Directions for this task: Your answer should be the exact lines of the data below from the one containing "for the whole" through the one containing "intros engine doc s G L text cleared found."; please include nothing else.

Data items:
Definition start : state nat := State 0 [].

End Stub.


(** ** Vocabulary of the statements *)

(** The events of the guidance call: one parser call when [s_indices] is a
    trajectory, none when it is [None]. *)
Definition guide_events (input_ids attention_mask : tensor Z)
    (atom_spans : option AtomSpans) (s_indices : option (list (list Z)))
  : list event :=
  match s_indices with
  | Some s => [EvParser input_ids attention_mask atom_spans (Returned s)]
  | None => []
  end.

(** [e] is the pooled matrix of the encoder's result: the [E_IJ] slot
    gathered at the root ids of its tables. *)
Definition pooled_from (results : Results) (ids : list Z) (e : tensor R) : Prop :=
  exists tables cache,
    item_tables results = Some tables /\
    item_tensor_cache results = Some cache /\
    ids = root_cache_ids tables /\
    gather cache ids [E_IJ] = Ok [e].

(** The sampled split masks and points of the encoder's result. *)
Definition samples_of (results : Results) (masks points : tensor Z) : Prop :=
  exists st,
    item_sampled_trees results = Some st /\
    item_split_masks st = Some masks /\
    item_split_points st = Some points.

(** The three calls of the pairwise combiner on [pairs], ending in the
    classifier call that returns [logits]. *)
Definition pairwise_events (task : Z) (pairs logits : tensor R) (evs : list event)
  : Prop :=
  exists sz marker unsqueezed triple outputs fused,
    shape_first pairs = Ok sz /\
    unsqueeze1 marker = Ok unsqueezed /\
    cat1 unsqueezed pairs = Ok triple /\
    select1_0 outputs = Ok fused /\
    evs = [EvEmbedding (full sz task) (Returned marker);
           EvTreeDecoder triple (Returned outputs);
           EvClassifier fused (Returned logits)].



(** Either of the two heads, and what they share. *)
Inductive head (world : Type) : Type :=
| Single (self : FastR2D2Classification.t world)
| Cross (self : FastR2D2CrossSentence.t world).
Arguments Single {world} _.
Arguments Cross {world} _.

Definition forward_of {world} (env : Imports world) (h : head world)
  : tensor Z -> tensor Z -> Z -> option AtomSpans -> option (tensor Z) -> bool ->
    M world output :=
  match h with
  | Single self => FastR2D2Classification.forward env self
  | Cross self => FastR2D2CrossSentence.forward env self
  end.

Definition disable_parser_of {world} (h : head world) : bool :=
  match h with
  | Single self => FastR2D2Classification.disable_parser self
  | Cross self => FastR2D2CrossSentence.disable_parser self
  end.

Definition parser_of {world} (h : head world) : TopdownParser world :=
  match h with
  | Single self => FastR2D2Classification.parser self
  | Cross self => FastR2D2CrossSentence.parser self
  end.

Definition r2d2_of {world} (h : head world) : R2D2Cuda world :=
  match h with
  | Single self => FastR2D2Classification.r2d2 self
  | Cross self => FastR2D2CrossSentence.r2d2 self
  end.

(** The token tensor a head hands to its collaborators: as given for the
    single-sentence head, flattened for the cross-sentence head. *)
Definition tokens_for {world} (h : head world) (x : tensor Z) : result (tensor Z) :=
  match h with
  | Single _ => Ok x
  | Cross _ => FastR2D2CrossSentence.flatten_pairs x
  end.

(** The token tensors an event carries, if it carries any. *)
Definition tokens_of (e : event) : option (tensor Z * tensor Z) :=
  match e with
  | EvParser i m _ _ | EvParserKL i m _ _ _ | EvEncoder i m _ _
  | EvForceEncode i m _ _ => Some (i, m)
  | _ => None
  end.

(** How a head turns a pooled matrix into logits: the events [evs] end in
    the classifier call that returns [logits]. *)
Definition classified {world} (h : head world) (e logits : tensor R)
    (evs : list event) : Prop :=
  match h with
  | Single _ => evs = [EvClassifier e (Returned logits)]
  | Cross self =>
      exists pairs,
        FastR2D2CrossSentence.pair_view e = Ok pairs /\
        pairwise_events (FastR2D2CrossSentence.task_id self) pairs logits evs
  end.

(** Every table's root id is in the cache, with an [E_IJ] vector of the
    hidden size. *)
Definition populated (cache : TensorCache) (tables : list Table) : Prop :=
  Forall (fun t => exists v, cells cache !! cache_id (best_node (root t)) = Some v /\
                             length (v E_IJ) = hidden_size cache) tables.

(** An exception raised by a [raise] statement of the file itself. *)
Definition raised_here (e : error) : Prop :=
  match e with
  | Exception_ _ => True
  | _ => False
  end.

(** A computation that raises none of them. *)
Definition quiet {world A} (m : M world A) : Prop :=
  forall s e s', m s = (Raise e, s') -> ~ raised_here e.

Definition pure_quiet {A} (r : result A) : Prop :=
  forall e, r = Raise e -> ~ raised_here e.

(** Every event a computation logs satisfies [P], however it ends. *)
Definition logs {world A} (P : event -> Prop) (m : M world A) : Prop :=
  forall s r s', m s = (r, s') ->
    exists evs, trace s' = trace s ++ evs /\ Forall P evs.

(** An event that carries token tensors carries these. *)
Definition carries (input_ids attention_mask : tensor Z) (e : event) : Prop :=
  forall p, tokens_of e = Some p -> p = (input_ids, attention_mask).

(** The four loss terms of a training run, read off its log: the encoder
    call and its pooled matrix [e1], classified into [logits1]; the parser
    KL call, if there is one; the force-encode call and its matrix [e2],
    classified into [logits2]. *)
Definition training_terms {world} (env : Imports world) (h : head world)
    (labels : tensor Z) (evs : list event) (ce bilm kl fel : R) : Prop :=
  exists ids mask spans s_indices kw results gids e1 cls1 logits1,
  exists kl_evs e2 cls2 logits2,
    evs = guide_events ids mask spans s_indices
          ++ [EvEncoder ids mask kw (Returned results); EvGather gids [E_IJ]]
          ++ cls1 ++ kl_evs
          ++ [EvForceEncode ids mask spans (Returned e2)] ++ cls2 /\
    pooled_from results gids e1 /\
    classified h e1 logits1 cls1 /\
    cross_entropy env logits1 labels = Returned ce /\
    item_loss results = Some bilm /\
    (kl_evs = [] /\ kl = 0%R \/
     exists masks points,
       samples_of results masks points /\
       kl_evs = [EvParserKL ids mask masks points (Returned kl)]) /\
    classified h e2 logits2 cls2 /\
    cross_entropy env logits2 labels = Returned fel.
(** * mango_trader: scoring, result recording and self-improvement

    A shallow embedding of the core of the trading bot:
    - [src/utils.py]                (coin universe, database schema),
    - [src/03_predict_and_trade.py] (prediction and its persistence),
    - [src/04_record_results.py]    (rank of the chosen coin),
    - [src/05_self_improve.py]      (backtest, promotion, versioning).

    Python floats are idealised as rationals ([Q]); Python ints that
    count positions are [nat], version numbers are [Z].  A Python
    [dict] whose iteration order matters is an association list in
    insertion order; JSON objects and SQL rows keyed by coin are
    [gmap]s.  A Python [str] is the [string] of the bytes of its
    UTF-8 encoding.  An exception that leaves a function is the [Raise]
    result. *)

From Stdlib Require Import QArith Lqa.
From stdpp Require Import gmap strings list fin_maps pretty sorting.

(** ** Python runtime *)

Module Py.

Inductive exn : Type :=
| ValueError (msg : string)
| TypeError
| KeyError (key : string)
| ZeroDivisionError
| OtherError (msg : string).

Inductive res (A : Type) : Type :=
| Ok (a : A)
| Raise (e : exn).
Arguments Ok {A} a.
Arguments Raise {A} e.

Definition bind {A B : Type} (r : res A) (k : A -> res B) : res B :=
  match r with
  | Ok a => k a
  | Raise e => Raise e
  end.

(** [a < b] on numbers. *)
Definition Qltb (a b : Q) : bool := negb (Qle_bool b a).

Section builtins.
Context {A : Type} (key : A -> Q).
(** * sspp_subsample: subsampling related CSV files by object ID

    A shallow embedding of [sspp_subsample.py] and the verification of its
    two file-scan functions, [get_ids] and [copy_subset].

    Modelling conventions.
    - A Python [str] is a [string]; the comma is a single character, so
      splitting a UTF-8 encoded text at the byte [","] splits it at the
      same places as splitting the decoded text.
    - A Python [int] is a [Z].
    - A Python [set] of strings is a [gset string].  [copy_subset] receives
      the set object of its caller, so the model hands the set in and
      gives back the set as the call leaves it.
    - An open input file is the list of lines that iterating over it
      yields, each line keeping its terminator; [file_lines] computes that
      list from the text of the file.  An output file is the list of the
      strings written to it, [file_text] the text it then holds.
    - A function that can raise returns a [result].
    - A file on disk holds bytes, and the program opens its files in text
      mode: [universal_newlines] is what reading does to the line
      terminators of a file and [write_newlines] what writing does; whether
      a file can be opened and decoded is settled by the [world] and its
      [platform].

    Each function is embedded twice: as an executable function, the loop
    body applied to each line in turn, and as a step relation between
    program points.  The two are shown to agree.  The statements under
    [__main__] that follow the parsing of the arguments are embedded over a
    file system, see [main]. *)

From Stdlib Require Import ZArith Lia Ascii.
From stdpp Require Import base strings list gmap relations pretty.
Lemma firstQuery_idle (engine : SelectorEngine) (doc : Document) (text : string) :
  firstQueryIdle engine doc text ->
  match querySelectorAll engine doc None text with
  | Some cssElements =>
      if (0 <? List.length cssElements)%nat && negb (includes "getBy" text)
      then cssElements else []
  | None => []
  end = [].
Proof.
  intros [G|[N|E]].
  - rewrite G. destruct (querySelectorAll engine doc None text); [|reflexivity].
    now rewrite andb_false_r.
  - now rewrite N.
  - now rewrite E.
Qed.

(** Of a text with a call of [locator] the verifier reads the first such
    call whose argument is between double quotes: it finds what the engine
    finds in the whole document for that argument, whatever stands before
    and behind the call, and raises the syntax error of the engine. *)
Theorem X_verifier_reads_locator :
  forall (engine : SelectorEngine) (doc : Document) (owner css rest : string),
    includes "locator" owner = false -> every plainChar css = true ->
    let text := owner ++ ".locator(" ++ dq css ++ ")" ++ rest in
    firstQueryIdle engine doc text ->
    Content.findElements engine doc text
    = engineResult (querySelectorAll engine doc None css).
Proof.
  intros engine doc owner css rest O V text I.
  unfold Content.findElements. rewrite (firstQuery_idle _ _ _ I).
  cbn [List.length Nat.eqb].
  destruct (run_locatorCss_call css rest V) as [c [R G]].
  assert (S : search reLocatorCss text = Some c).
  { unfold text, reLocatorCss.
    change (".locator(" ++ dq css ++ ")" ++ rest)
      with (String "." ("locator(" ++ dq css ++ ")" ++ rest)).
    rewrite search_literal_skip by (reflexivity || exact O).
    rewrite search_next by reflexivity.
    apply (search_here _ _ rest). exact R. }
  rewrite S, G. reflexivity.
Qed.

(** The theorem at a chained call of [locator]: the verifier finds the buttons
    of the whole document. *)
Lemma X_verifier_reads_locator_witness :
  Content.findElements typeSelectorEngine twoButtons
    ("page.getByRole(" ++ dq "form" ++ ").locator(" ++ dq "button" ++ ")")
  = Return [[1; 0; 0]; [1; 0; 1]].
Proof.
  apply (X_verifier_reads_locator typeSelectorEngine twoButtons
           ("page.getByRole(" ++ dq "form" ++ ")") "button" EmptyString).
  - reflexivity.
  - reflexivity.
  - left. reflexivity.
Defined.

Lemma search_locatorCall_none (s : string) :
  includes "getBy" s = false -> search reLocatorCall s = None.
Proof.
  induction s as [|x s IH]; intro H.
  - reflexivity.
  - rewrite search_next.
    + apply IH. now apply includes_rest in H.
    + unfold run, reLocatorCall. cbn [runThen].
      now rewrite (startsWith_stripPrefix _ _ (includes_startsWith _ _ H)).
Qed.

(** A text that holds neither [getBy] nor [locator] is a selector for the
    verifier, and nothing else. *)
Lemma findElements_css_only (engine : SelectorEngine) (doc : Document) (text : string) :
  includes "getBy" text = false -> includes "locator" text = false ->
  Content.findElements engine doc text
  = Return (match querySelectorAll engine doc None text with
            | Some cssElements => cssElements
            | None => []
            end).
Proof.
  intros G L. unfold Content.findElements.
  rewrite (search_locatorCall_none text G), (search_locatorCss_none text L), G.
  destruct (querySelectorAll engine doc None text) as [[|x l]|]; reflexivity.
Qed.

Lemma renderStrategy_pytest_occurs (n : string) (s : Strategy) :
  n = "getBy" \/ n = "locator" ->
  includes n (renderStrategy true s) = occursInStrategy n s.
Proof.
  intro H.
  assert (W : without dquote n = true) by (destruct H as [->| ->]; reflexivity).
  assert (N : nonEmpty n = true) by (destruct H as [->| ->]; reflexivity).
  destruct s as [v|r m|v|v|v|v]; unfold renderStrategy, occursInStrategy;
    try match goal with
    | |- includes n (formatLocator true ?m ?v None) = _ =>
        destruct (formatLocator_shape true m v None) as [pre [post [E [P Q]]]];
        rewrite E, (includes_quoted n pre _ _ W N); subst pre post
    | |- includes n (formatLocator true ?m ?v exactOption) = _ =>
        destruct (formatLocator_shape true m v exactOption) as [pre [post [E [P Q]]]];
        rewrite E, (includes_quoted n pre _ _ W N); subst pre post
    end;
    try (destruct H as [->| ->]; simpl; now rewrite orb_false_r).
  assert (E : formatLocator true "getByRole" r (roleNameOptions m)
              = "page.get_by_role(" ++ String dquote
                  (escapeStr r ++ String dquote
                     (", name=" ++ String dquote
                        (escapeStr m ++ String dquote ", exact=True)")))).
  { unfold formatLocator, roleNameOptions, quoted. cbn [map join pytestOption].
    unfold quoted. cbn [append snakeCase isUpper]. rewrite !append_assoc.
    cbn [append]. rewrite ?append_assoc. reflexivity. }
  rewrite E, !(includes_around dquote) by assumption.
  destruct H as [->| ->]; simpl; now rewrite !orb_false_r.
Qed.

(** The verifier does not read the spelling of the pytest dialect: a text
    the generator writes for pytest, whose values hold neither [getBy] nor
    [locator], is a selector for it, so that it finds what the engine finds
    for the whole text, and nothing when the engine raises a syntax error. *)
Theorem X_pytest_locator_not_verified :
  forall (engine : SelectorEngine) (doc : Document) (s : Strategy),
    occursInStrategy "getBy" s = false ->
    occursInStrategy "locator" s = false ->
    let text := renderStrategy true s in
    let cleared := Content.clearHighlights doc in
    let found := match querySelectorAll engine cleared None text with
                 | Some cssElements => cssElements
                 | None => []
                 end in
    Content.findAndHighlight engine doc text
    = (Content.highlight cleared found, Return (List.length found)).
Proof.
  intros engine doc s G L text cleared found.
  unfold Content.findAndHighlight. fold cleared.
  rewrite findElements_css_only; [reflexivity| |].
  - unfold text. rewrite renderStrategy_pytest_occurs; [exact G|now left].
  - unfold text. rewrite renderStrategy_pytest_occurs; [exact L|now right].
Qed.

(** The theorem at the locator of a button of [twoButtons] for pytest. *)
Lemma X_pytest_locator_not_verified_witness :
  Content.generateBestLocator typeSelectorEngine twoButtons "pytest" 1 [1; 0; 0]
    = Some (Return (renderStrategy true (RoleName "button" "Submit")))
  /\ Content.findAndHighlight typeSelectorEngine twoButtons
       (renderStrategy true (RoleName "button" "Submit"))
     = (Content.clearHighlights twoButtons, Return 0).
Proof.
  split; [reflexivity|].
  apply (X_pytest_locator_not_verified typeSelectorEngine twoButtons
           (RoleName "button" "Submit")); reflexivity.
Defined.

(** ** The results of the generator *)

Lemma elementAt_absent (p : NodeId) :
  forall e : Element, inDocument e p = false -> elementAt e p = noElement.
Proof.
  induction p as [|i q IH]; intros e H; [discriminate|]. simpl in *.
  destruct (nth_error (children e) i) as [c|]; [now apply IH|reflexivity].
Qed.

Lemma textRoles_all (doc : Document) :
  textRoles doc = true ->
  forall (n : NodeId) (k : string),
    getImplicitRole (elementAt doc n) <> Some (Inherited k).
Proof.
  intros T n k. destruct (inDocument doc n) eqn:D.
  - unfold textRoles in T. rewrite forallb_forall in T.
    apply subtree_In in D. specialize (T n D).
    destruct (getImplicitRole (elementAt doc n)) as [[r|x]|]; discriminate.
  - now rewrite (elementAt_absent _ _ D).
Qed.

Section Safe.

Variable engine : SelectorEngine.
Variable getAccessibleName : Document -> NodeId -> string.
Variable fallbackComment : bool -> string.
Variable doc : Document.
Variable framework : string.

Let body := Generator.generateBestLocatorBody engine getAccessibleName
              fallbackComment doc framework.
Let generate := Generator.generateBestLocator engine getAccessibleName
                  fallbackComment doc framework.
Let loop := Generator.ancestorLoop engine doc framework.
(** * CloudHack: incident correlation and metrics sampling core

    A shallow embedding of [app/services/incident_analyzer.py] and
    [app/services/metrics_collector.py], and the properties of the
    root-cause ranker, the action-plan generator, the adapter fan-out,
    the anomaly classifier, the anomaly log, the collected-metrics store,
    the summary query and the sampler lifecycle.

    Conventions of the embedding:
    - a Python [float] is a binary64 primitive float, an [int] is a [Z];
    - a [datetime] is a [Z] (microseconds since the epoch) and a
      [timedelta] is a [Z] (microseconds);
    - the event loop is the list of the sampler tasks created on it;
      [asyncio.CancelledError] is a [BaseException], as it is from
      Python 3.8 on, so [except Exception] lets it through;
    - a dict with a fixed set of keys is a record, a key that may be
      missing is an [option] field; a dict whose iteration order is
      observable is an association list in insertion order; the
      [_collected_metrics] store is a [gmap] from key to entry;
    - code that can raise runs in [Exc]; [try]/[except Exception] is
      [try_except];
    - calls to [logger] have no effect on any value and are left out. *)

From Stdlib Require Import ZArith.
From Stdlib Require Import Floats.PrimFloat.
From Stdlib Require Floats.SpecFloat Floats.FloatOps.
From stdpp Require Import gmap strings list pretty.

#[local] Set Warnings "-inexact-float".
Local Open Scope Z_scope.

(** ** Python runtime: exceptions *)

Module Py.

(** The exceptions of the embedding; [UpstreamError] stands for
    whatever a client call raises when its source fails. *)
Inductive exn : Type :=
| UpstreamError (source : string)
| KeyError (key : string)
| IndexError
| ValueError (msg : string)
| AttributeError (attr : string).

Result of this task:
    for the whole text, and nothing when the engine raises a syntax error. *)
Theorem X_pytest_locator_not_verified :
  forall (engine : SelectorEngine) (doc : Document) (s : Strategy),
    occursInStrategy "getBy" s = false ->
    occursInStrategy "locator" s = false ->
    let text := renderStrategy true s in
    let cleared := Content.clearHighlights doc in
    let found := match querySelectorAll engine cleared None text with
                 | Some cssElements => cssElements
                 | None => []
                 end in
    Content.findAndHighlight engine doc text
    = (Content.highlight cleared found, Return (List.length found)).
Proof.
  intros engine doc s G L text cleared found.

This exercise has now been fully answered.